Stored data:
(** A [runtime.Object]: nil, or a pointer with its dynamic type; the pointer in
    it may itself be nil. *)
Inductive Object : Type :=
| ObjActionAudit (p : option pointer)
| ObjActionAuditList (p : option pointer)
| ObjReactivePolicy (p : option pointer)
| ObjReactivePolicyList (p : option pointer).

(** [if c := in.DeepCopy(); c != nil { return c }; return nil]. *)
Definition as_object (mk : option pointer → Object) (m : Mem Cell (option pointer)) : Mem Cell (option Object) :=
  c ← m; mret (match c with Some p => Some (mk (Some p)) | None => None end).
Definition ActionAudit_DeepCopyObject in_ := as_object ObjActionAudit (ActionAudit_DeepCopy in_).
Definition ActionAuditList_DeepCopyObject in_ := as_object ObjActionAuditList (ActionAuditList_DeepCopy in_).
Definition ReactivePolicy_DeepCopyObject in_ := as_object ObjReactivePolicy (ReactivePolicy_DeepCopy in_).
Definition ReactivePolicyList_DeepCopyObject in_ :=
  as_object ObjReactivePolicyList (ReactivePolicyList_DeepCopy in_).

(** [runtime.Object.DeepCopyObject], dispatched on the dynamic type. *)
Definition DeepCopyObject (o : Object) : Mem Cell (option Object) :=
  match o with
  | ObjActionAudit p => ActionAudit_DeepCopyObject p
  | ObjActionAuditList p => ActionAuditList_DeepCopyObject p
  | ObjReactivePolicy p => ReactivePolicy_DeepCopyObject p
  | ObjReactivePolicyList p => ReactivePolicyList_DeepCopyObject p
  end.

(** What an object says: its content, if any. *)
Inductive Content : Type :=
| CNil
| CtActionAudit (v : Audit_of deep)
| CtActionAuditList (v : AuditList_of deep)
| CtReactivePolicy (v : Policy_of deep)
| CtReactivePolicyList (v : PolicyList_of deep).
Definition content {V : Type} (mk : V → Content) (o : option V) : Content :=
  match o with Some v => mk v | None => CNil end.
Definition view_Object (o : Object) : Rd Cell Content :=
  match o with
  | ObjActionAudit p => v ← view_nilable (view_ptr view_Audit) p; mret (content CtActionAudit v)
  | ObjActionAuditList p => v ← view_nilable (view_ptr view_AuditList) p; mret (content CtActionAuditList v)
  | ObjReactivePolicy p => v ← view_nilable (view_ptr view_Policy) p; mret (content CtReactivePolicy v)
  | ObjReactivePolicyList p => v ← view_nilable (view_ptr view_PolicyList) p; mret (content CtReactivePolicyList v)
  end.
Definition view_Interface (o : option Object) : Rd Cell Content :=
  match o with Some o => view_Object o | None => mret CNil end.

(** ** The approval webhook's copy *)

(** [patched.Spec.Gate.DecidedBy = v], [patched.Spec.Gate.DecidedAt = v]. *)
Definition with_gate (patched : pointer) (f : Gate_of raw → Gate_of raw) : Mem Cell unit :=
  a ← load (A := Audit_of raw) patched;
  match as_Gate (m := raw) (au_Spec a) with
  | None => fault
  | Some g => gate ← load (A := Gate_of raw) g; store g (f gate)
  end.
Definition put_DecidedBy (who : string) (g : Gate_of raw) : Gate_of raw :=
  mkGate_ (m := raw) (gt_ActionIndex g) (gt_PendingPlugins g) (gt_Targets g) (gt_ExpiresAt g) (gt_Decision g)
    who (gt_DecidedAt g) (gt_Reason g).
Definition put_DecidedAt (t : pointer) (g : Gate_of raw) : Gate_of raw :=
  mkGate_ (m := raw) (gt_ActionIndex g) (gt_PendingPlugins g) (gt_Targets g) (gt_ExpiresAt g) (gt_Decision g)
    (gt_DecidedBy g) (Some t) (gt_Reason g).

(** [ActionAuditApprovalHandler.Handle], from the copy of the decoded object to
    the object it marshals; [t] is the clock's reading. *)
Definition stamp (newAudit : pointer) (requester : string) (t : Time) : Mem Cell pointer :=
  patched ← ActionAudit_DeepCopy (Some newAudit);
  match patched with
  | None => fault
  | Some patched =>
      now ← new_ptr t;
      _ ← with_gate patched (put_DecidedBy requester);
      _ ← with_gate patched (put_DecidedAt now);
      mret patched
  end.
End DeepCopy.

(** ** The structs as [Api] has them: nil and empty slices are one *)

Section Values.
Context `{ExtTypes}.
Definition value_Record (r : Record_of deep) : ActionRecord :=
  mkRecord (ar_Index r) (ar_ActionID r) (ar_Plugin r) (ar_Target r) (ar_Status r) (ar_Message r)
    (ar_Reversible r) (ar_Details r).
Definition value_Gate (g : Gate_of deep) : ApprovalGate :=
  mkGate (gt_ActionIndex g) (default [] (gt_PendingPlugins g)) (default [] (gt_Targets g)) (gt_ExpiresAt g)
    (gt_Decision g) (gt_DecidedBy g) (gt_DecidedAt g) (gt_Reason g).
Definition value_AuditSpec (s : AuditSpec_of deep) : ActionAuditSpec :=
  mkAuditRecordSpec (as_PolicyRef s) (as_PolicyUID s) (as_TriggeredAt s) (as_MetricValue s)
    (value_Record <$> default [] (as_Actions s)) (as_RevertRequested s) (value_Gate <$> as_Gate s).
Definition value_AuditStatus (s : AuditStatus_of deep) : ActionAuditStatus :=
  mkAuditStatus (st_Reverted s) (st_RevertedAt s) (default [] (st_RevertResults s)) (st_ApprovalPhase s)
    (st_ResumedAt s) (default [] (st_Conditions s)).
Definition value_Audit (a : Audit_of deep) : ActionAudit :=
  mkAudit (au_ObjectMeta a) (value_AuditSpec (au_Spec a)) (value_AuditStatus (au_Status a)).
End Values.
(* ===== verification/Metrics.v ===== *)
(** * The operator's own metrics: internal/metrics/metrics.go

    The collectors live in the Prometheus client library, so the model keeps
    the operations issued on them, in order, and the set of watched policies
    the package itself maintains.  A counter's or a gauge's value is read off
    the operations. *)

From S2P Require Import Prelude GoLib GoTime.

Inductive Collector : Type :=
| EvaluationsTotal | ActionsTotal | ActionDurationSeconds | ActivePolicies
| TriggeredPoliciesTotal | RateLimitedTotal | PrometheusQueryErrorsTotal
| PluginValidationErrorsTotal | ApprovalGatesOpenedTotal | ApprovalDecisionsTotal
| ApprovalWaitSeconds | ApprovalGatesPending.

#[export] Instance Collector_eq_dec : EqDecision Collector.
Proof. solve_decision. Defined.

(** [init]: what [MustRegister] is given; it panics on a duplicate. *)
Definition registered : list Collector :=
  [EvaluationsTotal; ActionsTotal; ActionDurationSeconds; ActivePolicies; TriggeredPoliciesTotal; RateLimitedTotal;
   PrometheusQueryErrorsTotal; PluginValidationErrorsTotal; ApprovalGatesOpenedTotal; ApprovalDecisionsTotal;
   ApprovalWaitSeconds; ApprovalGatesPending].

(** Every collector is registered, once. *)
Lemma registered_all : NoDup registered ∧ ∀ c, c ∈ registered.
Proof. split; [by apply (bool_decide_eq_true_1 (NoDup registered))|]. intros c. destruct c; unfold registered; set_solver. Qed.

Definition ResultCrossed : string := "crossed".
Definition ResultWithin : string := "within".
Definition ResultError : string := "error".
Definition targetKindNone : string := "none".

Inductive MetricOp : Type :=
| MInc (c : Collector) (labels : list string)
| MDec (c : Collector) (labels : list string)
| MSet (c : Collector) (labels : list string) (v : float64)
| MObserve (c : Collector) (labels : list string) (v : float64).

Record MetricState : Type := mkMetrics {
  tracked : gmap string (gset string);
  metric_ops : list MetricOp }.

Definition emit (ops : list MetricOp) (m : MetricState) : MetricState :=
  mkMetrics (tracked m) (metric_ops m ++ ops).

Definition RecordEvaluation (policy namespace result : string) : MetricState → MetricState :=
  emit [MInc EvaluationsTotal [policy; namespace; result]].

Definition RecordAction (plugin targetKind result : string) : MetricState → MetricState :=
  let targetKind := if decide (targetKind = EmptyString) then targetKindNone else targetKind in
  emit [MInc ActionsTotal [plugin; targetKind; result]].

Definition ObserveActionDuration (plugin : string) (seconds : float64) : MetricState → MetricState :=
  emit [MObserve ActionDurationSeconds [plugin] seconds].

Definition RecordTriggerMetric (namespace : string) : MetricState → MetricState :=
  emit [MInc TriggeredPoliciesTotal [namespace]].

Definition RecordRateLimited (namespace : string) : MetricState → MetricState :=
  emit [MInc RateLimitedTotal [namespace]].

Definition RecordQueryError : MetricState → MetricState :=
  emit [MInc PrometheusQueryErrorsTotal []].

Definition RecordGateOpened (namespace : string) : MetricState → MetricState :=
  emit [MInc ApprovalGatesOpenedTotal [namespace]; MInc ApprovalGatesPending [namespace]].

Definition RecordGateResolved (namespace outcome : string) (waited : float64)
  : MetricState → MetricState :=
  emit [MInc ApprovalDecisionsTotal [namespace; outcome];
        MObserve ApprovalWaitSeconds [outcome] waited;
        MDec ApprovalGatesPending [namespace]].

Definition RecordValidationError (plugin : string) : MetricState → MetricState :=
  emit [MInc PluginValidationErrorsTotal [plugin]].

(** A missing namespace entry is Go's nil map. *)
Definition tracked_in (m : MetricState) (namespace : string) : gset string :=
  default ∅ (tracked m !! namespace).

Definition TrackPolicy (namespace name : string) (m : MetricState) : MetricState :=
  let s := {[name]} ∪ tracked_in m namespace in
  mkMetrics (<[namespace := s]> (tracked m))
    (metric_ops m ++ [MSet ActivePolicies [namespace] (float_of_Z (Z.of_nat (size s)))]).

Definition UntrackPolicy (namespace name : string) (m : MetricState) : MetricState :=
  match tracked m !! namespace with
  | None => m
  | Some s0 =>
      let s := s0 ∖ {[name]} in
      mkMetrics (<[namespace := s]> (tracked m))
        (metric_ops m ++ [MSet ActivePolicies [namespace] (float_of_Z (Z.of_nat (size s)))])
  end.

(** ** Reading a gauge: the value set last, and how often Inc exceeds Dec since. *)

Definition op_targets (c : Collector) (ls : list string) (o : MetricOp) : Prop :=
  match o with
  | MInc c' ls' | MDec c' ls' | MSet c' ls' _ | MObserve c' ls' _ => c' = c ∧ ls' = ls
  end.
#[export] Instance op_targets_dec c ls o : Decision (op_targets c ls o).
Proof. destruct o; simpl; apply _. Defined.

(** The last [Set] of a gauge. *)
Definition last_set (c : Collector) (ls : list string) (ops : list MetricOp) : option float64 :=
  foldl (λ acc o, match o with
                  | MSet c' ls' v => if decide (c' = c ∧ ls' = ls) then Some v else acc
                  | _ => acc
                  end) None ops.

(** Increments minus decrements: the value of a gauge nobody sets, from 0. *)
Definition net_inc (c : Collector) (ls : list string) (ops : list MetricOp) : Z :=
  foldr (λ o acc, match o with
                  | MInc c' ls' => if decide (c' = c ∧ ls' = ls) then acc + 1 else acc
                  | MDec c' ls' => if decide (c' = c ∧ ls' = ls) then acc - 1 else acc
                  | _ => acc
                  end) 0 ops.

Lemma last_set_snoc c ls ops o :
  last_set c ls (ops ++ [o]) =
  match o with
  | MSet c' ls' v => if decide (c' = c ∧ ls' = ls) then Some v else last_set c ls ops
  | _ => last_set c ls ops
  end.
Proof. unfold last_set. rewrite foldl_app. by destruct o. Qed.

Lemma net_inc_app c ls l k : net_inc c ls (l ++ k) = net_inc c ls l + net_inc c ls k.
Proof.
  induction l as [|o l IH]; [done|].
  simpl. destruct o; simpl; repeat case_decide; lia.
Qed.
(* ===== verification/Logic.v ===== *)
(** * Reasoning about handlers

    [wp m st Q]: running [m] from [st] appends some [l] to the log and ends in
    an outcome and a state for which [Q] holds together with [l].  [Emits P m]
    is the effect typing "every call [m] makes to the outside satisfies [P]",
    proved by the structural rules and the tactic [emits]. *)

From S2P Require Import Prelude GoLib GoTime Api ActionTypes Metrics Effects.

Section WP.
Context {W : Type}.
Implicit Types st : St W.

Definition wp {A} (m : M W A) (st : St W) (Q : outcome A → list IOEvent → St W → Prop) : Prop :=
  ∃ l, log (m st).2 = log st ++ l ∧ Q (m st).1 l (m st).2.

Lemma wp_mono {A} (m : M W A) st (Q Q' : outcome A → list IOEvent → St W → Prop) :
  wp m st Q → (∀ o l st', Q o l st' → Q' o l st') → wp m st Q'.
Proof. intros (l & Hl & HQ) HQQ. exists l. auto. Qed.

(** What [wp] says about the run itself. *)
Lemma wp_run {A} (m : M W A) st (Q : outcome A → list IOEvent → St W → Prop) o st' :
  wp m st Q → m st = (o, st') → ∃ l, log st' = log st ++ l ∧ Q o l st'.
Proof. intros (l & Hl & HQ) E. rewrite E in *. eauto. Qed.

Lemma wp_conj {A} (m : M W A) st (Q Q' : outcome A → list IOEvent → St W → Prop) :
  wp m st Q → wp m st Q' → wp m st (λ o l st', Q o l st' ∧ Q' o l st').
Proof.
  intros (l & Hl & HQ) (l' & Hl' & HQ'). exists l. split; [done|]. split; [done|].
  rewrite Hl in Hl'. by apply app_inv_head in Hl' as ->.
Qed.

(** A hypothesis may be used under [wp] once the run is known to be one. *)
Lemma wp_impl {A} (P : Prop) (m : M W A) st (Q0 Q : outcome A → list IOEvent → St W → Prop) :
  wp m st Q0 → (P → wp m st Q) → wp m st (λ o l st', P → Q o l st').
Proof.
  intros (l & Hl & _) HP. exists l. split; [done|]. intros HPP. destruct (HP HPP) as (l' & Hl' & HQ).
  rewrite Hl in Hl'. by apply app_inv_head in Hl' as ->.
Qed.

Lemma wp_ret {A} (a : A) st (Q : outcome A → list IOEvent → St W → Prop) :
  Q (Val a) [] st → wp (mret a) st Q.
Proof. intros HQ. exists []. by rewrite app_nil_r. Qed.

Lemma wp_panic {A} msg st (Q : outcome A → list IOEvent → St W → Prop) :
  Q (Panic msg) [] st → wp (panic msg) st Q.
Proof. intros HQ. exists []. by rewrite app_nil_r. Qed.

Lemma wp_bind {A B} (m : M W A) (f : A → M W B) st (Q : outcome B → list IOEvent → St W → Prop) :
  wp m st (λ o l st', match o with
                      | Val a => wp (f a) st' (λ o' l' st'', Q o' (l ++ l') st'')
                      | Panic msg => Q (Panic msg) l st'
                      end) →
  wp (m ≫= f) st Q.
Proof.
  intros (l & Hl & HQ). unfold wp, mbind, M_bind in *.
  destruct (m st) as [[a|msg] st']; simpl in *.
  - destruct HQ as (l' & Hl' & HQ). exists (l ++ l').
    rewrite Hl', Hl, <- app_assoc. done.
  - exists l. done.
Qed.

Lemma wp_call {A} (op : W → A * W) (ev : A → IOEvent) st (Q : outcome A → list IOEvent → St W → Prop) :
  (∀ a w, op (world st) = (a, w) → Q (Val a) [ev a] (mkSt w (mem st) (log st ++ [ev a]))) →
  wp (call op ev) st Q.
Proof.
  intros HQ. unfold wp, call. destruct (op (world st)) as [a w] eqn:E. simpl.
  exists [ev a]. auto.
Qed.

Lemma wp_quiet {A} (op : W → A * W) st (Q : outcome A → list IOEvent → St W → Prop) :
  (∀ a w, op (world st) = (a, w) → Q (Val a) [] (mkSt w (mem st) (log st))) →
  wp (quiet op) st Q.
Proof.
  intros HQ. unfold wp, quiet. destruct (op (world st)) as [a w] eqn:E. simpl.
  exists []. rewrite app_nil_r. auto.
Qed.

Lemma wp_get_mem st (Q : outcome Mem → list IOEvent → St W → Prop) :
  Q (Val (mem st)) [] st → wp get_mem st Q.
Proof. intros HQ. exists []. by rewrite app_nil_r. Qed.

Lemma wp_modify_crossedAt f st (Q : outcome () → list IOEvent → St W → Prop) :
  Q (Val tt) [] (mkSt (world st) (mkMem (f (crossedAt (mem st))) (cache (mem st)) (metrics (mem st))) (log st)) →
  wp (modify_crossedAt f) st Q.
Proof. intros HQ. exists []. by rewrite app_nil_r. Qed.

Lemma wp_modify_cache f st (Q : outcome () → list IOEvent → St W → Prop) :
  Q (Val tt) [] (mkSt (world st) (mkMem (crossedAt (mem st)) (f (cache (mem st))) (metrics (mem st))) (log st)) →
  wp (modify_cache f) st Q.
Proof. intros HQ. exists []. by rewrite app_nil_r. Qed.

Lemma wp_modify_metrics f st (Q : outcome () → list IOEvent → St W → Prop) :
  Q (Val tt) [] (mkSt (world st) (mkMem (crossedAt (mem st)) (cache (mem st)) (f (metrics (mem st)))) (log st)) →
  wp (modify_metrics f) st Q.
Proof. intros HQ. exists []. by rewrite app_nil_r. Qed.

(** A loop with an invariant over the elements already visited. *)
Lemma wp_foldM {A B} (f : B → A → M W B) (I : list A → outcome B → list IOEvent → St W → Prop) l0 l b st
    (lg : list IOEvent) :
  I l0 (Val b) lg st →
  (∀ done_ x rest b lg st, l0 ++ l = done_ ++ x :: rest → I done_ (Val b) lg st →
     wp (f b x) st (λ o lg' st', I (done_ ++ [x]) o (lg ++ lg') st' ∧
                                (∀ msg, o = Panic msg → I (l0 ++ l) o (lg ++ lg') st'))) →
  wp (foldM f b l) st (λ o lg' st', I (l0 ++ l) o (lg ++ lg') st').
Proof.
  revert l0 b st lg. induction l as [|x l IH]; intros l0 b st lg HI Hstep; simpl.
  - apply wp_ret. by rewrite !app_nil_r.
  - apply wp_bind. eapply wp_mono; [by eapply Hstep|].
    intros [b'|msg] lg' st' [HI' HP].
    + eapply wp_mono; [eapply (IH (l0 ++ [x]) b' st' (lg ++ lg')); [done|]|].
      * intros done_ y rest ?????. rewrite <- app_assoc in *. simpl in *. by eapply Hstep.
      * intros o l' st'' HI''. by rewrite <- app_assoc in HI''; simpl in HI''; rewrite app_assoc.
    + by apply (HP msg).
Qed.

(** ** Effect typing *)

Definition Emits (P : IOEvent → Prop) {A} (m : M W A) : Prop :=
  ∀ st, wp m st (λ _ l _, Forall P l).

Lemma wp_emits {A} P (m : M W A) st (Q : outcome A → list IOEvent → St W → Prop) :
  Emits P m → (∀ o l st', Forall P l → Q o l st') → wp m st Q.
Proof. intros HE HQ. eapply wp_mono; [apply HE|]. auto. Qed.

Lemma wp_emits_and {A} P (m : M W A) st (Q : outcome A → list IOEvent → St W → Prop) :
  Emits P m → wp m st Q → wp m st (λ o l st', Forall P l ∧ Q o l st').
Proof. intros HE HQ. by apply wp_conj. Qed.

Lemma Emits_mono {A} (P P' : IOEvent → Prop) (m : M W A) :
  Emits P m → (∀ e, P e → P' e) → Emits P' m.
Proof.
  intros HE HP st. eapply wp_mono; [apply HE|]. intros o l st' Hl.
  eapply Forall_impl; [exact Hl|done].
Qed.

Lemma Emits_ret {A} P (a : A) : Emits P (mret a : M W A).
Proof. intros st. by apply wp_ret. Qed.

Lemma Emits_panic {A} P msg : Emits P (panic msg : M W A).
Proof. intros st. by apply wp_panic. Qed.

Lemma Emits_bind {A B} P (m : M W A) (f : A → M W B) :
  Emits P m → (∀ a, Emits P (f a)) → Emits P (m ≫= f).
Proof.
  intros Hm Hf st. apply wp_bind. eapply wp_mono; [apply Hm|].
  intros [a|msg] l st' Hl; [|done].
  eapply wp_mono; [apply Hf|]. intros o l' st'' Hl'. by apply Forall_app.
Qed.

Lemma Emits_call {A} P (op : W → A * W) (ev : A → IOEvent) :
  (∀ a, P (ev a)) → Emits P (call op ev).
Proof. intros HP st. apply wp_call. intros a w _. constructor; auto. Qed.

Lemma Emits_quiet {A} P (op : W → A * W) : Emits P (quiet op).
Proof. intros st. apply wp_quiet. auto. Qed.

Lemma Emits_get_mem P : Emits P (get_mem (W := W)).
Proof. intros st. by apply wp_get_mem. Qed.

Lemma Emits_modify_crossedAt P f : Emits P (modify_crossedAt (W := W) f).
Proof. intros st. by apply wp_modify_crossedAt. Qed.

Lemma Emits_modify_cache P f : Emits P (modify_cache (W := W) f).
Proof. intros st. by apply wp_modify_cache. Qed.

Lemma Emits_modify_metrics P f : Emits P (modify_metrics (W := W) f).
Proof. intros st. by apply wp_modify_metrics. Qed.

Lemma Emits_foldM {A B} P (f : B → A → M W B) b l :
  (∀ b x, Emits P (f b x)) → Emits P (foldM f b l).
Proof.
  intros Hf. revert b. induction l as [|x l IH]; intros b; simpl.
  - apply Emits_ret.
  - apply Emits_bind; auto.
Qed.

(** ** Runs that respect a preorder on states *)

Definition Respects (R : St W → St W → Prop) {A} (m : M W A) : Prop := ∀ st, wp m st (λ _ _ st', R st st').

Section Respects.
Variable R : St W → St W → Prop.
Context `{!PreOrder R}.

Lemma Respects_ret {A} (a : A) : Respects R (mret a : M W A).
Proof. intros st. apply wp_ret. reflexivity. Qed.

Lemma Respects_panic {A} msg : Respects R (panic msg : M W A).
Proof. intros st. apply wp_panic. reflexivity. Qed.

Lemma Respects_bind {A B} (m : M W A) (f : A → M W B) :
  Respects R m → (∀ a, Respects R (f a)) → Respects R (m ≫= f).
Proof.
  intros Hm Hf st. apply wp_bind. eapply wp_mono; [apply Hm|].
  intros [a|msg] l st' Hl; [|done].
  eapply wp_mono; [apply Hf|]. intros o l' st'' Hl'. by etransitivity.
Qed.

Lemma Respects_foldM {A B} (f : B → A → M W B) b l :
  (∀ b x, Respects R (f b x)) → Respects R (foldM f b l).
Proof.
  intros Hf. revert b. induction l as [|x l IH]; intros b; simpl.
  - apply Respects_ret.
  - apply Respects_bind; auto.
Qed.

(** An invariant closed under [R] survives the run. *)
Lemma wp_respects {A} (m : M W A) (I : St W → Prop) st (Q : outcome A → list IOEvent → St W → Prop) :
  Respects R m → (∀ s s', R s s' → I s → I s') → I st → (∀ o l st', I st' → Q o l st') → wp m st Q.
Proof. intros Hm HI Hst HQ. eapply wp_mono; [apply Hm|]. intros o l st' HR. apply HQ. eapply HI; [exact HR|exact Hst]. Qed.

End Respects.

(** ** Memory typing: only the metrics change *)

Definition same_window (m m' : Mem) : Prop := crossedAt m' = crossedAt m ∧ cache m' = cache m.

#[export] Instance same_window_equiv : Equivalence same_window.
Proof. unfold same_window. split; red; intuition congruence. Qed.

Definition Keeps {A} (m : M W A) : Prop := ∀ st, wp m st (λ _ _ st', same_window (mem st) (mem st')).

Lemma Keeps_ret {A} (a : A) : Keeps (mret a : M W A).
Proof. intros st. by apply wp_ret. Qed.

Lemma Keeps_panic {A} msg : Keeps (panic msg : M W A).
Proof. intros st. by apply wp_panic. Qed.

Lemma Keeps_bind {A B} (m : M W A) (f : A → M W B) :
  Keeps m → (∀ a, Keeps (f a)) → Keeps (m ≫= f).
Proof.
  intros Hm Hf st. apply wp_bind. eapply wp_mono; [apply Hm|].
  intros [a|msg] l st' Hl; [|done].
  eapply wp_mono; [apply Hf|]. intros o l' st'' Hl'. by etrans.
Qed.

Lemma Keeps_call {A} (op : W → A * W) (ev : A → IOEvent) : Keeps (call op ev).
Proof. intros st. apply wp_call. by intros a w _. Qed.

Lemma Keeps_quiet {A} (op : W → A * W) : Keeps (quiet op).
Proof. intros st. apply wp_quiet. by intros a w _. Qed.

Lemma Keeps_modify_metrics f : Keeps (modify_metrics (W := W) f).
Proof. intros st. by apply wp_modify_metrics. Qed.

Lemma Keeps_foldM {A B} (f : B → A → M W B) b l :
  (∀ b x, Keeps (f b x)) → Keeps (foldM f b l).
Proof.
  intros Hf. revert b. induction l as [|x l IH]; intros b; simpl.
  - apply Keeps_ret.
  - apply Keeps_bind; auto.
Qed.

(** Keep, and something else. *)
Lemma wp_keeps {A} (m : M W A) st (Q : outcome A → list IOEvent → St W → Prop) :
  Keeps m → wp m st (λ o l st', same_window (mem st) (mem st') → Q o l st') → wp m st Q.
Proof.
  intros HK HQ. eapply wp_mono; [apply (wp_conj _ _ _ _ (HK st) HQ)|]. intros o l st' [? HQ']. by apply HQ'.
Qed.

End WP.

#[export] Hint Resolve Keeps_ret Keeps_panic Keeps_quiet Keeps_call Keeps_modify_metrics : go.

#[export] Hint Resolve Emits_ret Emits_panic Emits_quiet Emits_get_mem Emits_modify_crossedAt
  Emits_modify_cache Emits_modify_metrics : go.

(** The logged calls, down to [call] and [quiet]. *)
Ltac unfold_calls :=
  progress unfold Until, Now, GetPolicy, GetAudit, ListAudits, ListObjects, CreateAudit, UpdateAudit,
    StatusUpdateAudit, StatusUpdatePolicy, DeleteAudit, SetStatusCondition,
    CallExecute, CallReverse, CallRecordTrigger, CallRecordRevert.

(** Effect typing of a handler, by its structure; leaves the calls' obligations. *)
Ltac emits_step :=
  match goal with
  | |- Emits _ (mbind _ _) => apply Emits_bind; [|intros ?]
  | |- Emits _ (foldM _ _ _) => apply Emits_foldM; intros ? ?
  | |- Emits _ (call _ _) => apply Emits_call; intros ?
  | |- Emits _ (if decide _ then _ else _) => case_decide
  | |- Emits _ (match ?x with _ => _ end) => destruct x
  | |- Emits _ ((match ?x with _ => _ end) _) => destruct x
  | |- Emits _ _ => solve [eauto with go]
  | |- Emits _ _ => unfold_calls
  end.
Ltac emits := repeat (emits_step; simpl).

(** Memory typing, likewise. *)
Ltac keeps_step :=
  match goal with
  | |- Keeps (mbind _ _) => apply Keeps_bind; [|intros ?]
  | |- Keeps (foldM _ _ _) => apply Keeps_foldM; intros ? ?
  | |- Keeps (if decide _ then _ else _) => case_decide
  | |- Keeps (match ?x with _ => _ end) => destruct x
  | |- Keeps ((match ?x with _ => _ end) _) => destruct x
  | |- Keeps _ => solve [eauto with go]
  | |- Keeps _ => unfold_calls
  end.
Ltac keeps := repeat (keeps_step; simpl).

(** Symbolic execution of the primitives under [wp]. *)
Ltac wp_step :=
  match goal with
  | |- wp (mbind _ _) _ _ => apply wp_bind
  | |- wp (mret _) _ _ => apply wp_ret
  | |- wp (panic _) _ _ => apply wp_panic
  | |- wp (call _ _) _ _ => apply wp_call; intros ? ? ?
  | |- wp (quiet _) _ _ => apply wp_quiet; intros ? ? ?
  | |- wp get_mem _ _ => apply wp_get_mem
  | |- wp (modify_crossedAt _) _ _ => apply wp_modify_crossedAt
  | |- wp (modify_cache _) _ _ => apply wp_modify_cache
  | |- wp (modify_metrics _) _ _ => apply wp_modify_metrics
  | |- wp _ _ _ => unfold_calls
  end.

WHAT THIS TASK INVOLVES | How many lines in the records hold the string "EvaluationsTotal"? Reply with the number alone.

SOLUTION TO THIS TASK | 3